[Collected data]
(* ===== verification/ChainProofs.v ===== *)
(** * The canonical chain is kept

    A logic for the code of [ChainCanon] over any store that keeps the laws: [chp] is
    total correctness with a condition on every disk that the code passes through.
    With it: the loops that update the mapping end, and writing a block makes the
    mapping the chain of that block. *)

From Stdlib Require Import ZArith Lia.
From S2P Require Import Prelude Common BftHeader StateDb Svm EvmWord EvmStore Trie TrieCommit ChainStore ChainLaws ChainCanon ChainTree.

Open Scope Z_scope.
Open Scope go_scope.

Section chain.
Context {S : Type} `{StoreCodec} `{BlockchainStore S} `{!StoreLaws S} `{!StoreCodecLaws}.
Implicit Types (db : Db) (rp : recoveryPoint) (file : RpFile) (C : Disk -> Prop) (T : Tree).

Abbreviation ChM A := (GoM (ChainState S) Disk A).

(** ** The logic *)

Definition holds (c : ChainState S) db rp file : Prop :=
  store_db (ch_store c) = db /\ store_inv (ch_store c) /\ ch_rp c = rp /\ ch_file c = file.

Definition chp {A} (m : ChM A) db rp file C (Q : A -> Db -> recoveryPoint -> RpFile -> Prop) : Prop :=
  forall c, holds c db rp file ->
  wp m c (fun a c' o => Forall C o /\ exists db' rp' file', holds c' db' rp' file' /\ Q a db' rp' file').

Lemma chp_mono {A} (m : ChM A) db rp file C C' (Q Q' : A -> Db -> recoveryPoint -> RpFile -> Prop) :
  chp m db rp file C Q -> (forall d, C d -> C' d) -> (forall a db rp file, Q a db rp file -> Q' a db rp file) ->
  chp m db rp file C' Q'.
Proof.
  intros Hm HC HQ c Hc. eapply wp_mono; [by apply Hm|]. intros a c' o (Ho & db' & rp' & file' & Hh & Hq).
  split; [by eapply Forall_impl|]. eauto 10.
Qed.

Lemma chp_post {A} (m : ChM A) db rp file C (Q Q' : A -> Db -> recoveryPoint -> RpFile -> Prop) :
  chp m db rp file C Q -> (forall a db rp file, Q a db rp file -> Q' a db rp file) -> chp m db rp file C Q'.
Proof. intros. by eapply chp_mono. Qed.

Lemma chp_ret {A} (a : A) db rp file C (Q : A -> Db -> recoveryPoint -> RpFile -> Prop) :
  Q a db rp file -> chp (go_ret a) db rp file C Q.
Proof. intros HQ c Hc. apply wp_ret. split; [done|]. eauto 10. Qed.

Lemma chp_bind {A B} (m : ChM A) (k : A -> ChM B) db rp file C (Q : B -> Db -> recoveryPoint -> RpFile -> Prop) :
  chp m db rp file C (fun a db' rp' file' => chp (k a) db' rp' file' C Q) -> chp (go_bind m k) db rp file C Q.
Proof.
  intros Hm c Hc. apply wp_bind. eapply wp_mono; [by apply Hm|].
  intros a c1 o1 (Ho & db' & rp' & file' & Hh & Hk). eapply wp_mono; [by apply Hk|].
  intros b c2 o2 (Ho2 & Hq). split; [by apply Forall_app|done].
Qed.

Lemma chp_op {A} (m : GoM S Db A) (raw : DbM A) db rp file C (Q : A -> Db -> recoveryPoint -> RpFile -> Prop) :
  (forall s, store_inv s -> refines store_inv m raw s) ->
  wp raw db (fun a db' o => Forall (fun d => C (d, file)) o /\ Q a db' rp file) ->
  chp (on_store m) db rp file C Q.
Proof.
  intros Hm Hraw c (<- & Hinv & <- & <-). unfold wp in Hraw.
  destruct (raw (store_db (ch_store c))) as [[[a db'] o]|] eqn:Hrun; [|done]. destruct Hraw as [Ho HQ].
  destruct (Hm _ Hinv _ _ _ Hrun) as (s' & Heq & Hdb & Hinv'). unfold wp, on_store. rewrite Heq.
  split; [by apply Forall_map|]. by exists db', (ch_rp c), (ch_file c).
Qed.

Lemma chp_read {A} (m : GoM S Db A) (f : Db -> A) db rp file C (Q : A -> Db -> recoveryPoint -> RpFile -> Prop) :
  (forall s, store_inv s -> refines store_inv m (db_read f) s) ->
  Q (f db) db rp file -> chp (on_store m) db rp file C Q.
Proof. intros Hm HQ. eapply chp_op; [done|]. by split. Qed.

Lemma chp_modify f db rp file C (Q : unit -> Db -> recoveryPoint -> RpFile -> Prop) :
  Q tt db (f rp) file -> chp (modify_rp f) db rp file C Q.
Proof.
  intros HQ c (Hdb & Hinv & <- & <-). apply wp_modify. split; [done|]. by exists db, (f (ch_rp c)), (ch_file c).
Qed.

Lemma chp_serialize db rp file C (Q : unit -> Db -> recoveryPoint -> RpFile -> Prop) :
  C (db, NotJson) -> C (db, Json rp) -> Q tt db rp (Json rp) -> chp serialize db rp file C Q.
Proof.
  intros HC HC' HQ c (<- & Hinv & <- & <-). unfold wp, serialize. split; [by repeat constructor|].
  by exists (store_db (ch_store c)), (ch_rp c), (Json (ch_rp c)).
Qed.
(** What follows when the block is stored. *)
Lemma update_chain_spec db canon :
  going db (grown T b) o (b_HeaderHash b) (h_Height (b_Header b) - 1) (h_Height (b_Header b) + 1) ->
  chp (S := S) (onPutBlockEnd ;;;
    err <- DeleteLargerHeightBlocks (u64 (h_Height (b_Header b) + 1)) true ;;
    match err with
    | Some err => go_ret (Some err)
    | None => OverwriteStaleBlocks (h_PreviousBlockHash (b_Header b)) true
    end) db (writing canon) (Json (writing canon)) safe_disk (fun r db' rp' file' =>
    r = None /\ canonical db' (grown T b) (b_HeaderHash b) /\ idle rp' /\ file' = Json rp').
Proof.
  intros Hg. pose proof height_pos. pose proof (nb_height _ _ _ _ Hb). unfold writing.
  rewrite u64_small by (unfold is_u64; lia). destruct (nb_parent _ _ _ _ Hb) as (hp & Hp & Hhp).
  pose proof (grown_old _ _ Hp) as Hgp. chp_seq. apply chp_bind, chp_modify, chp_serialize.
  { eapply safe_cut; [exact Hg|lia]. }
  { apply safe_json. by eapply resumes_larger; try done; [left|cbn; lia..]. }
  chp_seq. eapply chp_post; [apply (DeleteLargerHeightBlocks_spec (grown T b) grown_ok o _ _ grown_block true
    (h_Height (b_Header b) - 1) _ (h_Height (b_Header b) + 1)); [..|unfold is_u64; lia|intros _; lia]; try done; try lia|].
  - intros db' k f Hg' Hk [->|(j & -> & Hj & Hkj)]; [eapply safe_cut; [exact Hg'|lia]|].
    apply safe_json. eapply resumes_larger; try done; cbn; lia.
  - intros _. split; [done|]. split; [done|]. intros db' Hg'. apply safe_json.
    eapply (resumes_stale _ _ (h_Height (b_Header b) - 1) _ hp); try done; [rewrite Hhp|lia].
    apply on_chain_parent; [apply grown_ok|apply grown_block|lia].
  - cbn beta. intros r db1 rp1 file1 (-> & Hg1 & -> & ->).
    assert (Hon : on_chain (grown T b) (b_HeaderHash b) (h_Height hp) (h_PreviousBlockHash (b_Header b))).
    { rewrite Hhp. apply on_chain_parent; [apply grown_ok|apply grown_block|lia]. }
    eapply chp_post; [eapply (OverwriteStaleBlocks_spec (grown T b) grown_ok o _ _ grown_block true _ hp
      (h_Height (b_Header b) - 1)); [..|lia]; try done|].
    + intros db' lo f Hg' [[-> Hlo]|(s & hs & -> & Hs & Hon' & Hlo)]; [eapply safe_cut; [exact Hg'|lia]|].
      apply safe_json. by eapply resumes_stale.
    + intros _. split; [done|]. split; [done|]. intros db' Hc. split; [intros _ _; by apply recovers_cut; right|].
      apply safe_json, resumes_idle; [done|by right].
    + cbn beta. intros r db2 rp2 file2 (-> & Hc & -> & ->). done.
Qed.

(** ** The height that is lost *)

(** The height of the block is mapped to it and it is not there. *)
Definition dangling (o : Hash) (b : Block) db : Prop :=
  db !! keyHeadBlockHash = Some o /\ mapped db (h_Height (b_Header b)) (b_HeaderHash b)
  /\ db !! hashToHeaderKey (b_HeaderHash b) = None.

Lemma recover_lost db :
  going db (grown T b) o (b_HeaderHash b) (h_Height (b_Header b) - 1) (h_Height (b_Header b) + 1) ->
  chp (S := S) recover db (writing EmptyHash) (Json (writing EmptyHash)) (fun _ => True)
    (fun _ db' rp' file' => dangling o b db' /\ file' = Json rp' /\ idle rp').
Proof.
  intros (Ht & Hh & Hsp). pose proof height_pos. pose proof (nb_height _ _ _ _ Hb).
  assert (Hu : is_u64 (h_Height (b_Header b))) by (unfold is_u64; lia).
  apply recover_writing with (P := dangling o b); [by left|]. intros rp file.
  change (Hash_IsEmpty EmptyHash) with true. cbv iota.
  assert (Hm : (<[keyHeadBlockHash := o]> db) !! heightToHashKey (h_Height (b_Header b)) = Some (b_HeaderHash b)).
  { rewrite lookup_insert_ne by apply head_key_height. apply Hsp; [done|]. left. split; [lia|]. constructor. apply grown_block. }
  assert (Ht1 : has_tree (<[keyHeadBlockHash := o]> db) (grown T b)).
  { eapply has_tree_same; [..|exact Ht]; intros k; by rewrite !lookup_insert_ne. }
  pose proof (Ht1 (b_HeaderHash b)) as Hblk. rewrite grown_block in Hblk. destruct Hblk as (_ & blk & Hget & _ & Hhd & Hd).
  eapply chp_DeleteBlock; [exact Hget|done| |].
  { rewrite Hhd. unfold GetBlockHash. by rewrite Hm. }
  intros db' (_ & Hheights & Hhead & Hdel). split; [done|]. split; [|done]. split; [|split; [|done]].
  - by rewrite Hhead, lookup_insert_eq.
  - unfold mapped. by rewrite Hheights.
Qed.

:: What you should do ::
The response must consist of the lines above, from the first one through the line containing "forall c, holds c db rp file ->", reproduced exactly.

:: Response below ::
(* ===== verification/ChainProofs.v ===== *)
(** * The canonical chain is kept

    A logic for the code of [ChainCanon] over any store that keeps the laws: [chp] is
    total correctness with a condition on every disk that the code passes through.
    With it: the loops that update the mapping end, and writing a block makes the
    mapping the chain of that block. *)

From Stdlib Require Import ZArith Lia.
From S2P Require Import Prelude Common BftHeader StateDb Svm EvmWord EvmStore Trie TrieCommit ChainStore ChainLaws ChainCanon ChainTree.

Open Scope Z_scope.
Open Scope go_scope.

Section chain.
Context {S : Type} `{StoreCodec} `{BlockchainStore S} `{!StoreLaws S} `{!StoreCodecLaws}.
Implicit Types (db : Db) (rp : recoveryPoint) (file : RpFile) (C : Disk -> Prop) (T : Tree).

Abbreviation ChM A := (GoM (ChainState S) Disk A).

(** ** The logic *)

Definition holds (c : ChainState S) db rp file : Prop :=
  store_db (ch_store c) = db /\ store_inv (ch_store c) /\ ch_rp c = rp /\ ch_file c = file.

Definition chp {A} (m : ChM A) db rp file C (Q : A -> Db -> recoveryPoint -> RpFile -> Prop) : Prop :=
  forall c, holds c db rp file ->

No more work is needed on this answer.